Collected data entries
..........

(** [json.Marshal]: the compact encoding. *)
Fixpoint Marshal (v : value) : error + list ascii :=
  match v with
  | Null => inr (lit "null")
  | Boolean b => inr (lit (if b then "true" else "false"))
  | Number n => number_literal n
  | Str s => inr (quote s)
  | Array vs =>
      match sequence (map Marshal vs) with
      | inl e => inl e
      | inr items => inr ("[" :: join [","] items ++ ["]"])
      end
  | Object fs =>
      match sequence (map (λ kv, match kv with
                                 | (k, x) =>
                                     match Marshal x with
                                     | inl e => inl e
                                     | inr b => inr (quote k ++ ":" :: b)
                                     end
                                 end) fs) with
      | inl e => inl e
      | inr items => inr ("{" :: join [","] items ++ ["}"])
      end
  end.

Section Indent.
Variables prefix indent : list ascii.

(** The start of a line at depth [d]. *)
Definition line (d : nat) : list ascii :=
  newline :: prefix ++ concat (replicate d indent).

..........

Your goal.
Repeat, exactly as they stand, the line that contains "Array vs =>" and all the lines after it in the data above.

Reply.
  | Array vs =>
      match sequence (map Marshal vs) with
      | inl e => inl e
      | inr items => inr ("[" :: join [","] items ++ ["]"])
      end
  | Object fs =>
      match sequence (map (λ kv, match kv with
                                 | (k, x) =>
                                     match Marshal x with
                                     | inl e => inl e
                                     | inr b => inr (quote k ++ ":" :: b)
                                     end
                                 end) fs) with
      | inl e => inl e
      | inr items => inr ("{" :: join [","] items ++ ["}"])
      end
  end.

Section Indent.
Variables prefix indent : list ascii.

(** The start of a line at depth [d]. *)
Definition line (d : nat) : list ascii :=
  newline :: prefix ++ concat (replicate d indent).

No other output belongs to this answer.